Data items
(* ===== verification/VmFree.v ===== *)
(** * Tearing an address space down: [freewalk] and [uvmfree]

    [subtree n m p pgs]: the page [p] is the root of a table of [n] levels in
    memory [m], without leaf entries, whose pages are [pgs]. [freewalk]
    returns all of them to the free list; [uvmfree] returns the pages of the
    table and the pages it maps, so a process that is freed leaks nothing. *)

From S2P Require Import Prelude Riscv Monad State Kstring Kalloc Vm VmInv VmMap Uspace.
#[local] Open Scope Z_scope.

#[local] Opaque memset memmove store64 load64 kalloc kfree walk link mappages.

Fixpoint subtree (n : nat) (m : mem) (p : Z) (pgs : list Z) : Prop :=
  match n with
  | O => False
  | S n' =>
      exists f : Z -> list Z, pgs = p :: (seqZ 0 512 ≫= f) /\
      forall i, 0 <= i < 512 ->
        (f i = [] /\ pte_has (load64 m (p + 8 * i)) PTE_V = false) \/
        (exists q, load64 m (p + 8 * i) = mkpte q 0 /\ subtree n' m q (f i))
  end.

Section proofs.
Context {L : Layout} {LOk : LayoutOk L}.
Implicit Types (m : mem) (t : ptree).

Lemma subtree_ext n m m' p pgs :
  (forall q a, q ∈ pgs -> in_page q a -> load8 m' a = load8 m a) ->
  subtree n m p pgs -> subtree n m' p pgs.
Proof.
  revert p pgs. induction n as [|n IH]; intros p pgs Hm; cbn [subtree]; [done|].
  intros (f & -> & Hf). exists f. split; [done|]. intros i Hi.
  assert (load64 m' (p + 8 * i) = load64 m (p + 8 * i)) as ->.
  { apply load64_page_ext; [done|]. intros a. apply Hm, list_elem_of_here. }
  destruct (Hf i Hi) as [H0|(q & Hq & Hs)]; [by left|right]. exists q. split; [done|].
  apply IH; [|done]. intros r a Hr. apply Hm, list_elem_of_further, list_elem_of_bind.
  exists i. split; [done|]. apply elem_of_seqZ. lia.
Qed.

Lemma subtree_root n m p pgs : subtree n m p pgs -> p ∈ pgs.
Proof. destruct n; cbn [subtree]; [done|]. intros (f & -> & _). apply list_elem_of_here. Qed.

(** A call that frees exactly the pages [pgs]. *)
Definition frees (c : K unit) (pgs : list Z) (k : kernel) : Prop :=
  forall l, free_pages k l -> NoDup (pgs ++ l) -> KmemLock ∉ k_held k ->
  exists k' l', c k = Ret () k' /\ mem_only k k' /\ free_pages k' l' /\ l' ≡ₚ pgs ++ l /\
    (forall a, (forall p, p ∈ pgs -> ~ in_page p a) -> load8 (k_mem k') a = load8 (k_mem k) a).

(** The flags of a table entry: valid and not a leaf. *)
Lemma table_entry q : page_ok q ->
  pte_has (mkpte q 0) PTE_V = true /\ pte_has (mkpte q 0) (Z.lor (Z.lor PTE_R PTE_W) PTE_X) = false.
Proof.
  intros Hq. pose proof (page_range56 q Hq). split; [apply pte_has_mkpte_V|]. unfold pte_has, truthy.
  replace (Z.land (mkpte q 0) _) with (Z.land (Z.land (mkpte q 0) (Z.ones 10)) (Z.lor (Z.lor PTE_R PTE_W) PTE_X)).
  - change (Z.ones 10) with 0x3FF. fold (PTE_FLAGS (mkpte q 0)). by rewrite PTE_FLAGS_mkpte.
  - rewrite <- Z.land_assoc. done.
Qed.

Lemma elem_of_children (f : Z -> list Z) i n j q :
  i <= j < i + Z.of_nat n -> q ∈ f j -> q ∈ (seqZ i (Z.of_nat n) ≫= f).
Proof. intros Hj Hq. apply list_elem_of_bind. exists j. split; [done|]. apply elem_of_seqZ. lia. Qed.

BRIEF
Could you give the number of lines in the data above that contain the string "rewrite", with no other words?

TASK RESULT
2